Cette fois, il éclata franchement de rire.

« Non mais tu te rends compte de ce que tu dis ? Elle t'a payée pour ça ou quoi ?

_ Même pas. Je te préviens, si tu l'approches à moins de dix mètres, je demande le divorce séance tenante et devant tous les invités.

_ Mais on n'est même pas marié depuis deux heures !

_ Je n'en ai rien à faire, Ron. Tu ne fais pas ça, un point c'est tout. »

Il grogna, pinça les lèvres, grogna encore.

« Tu te rends compte que toute ma vie on m'a toujours dit de ne pas faire ci ou ça ?

_ C'est le dur lot des hommes.

_ Non mais attends, depuis que je suis tout petit, Ron ne fais pas ci, Ron ne fais pas ça, Ron tu ne peux pas faire ci, Ron je t'interdis de faire ça. »

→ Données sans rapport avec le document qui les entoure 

(** In the window an entry of the replay cache is live. *)
Lemma replay_fresh (s : TopicState) (log : list Delivered) (k : MessageIdType) (now : Z) :
  in_window now → remembers s log → from_option (live_replay now) false (replay_of s k) = false → replay_of s k = None.
Proof.
  intros Hnow Hs Hl. destruct (replay_of s k) as [e|] eqn:Ha; [|done]. cbn in Hl.
  destruct (window_live now e Hnow (rm_window s log Hs k e Ha)). congruence.
Qed.

Lemma once_admit (s : TopicState) (from : PeerId) (m : GossipMessage) (now : Z) (log : list Delivered) :
  in_window now → default [] (gm_payload m) ∈ U → novel log → remembers s log →
  match eager_admit verdict s from m now with
  | (_, MissingPayload) => True
  | (s', Accepted _) =>
      let d := mkDelivery from (msg_id (gm_header m)) (default [] (gm_payload m)) in
      novel (log ++ [Received d]) ∧ remembers s' (log ++ [Received d])
  | (s', _) => remembers s' log
  end.
Proof.
  intros Hnow HU Hnd Hs. pose proof (eager_admit_extends s from m now) as Hx.
  destruct (has_message s (msg_id (gm_header m))) eqn:Hhas.
  { unfold eager_admit. rewrite Hhas. eapply remembers_quiet; [apply quiet_verified_duplicate|done]. }
  destruct (gm_payload m) as [q|] eqn:Hq; [|unfold eager_admit; by rewrite Hhas, Hq]. cbn in HU. cbn [default].
  destruct (eager_admit_replay s from m q now (rm_replay s log Hs) Hhas Hq) as [Hw' Heff].
  destruct (eager_admit verdict s from m now) as [s' r]. cbn [fst snd] in *.
  assert (r ≠ Duplicate → r ≠ MissingPayload → MessageCache.wf (cache (core s'))) as Hwf'.
  { intros Hd Hmp. destruct r; [done|done|..]; destruct Hx as (q' & _ & He); by apply He, Hs. }
  destruct (from_option _ _ _) eqn:Hl.
  - destruct Heff as [-> Ho]. apply (remembers_same s); [done|by apply Hwf'|done|done].
  - apply (replay_fresh s log) in Hl; [|done|done]. destruct Heff as (Hr & Hent & Hoth).
    assert (remembers s' log) as Hs'.
    { eapply remembers_insert; [done|exact HU|done| |done|done|exact Hent|intros k Hk; by apply Hoth].
      apply Hwf'; by destruct Hr as [[-> _]|[[to ->] _]]. }
    destruct Hr as [[-> _]|[[to ->] _]]; [done|]. cbn zeta. split; [|apply remembers_snoc; [cbn; by rewrite Hent|done]].
    apply novel_snoc; [done|]. intros d [= <-] Hin. cbn in Hin. destruct (rm_delivered s log Hs q Hin) as [e He]. congruence.
Qed.

Lemma once_laws : laws once.
Proof.
  unfold once. split; guarantee_simpl.
  - intros now log _ [Hnd ->]. split; [done|]. destruct (fresh_topic_empty now Hconfig) as [? _]. destruct (fresh_replay now) as [? Hf].
    split; [done|done| | |]; intros *; unfold replay_of; rewrite ?Hf; [intros Hin..|intros Hin]; by try apply not_elem_of_nil in Hin.
  - intros s s' log Hq [? Hs]. split; [done|]. by eapply remembers_quiet.
  - intros s now log Hnow [? [Hw Hrw Hk Hwin Hd]]. split; [done|]. destruct (clean_shrinks s now Hw) as [Hw' _].
    destruct (clean_replay s now Hrw) as (Hrw' & Hsub & Hkeep & Hkeys). split; [done|done| | |].
    + intros k Hin. by apply Hk, Hkeys.
    + intros k e Ha. by eapply Hwin, Hsub.
    + intros d Hin. destruct (Hd d Hin) as [e He]. exists e. apply Hkeep; [done|]. by apply window_live, (Hwin _ _ He).
  - done.
  - intros s from m now log Hnow Hf _ [Hnd Hs]. pose proof (once_admit s from m now log Hnow Hf Hnd Hs) as Ha.
    destruct (eager_admit verdict s from m now) as [s' []]; done.
  - intros s t q epoch id now log Hnow HU [Hnd Hs]. set (m := signed_frame key t (calculate_msg_id me t epoch q) Eager 10 q).
    split; [|done]. split; [by apply novel_snoc|]. destruct (publish_replay s m q now (rm_replay s log Hs)) as [Hw' Heff].
    destruct (publish_store_extends s m q now (rm_wf s log Hs)) as [Hwf' _]. destruct (from_option _ _ _) eqn:Hl.
    + apply remembers_snoc; [|by eapply remembers_same]. cbn. rewrite Heff. by destruct (replay_of s (blake3 q)).
    + apply (replay_fresh s log) in Hl; [|done|done]. destruct Heff as [Hent Hoth]. apply remembers_snoc; [eexists; exact Hent|].
      eapply remembers_insert; [done|exact HU|done|done|done|done|exact Hent|intros k Hk; by apply Hoth].
  - intros s log [_ Hs]. apply Hs.
  - done.
  - done.
  - done.
  - done.
Qed.
End Once.

(** C4. While the replay cache is not overrun, that is within its lifetime of
    five minutes and with at most 10000 different payloads: whatever the
    subscribers get from the network is news.  Its payload has been delivered to
    them by no earlier frame and by no earlier publish of this node, under
    whatever message identifiers, from whatever senders and in whatever
    concurrent calls the copies arrive; so each payload comes from the network
    at most once, and never as an echo of the node's own publish.  (Every
    publish also delivers to the node's own subscribers, which is up to the
    application.) *)
Theorem delivered_once (t : TopicId) (os : list POp) (U : list (list Z)) (T0 : Z) :
  config_ok → Z.of_nat (length U) ≤ REPLAY_CACHE_MAX_ENTRIES →
  (∀ q, payload_in os q → q ∈ U) →
  (∀ i ch, OStep i ch ∈ os → in_window T0 (ch_now ch)) → (∀ now, OClean now ∈ os → in_window T0 now) →
  OUnsubscribe ∉ os →
  let n := prun t node_start os in
  (∀ l1 d l2, pn_log n = l1 ++ Received d :: l2 → dl_payload d ∉ seen l1) ∧ NoDup (dl_payload <$> pn_received n).
Proof.
  intros Hcfg Hfew HU Hstep Hclean Hun n.
  assert (novel (pn_log n)) as Hnov; [|split; [exact Hnov|by apply novel_received]].
  assert (good (once T0 U) n) as [[Hnd _] _ _]; [|done].
  apply prun_good; [by apply once_laws| |apply start_good; split; [by intros [] ? ?|done]].
  apply Forall_forall. intros [c|i ch| | |now| | | | |] Hin; try done; cbn.
  - apply enter_good; intros *; [intros Hc; by eapply HU, payload_in_frame|]. intros ->. apply HU. right. eauto.
  - by eapply Hstep.
  - by apply Hclean.
Qed.
End Props.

Hermione éclata de rire et déposa un baiser au coin de ses lèvres.

« Pauvre petit bichon va.

_ Je vais me plaindre.

_ Quand ?

_ Ce soir.

_ Pendant notre lune de miel ? »

Il lui servit un large sourire.

« Tu vas m'entendre me plaindre comme jamais encore.

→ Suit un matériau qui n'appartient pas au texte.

(* ===== verification/KeyCodec.v ===== *)
(** * Key-cache wire formats ([crates/pubsub/src/key_cache.rs], first half)

    The version-3 frame replaces the signer's 1952-byte public key by its
    identifier on sessions that negotiated it; the controls announce, request
    and supply keys.  A frame is checked by a structural walk over its length
    prefixes before anything is materialised.

    The walk reads the encoding that the [postcard] crate documents: a length
    is a little-endian base-128 varint, a byte sequence is its length and its
    bytes, an option is a tag byte, a structure is its fields in order, an
    enumeration is its variant as a varint and the variant's fields.  The class
    [Postcard] holds the part of this that is the crate's: how it writes and
    reads a length. *)

From S2P Require Import Prelude Types Plumtree.
Import Plumtree.

#[local] Open Scope Z_scope.

(** A length as postcard documents it: groups of seven bits, least significant
    first, the top bit of a byte saying that another follows. *)
Fixpoint varint_groups (n : nat) (z : Z) : list Z :=
  match n with
  | O => []
  | S n => if bool_decide (z < 128) then [z] else (z mod 128 + 128) :: varint_groups n (z / 128)
  end.
Definition varint (z : Z) : list Z := varint_groups 10 z.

_ Je voudrais bien voir ça.

_ Tu le verras.

_ Parce que tu penses que je vais te laisser faire ? »

Elle lui rendit son sourire.

« Non Ron, tu ne peux pas faire ça. »

Et avant qu'il ne puisse argumenter, elle s'éloigna de lui et s'approcha d'un couple d'invités venu les féliciter. Ron resta immobile un moment, les bras le long du corps, la bouche ouverte et finit par soupirer. Il se dirigea vers le buffet, saisit un petit four qu'il engloutit. Ça au moins, on n'allait pas lui dire de ne pas le faire.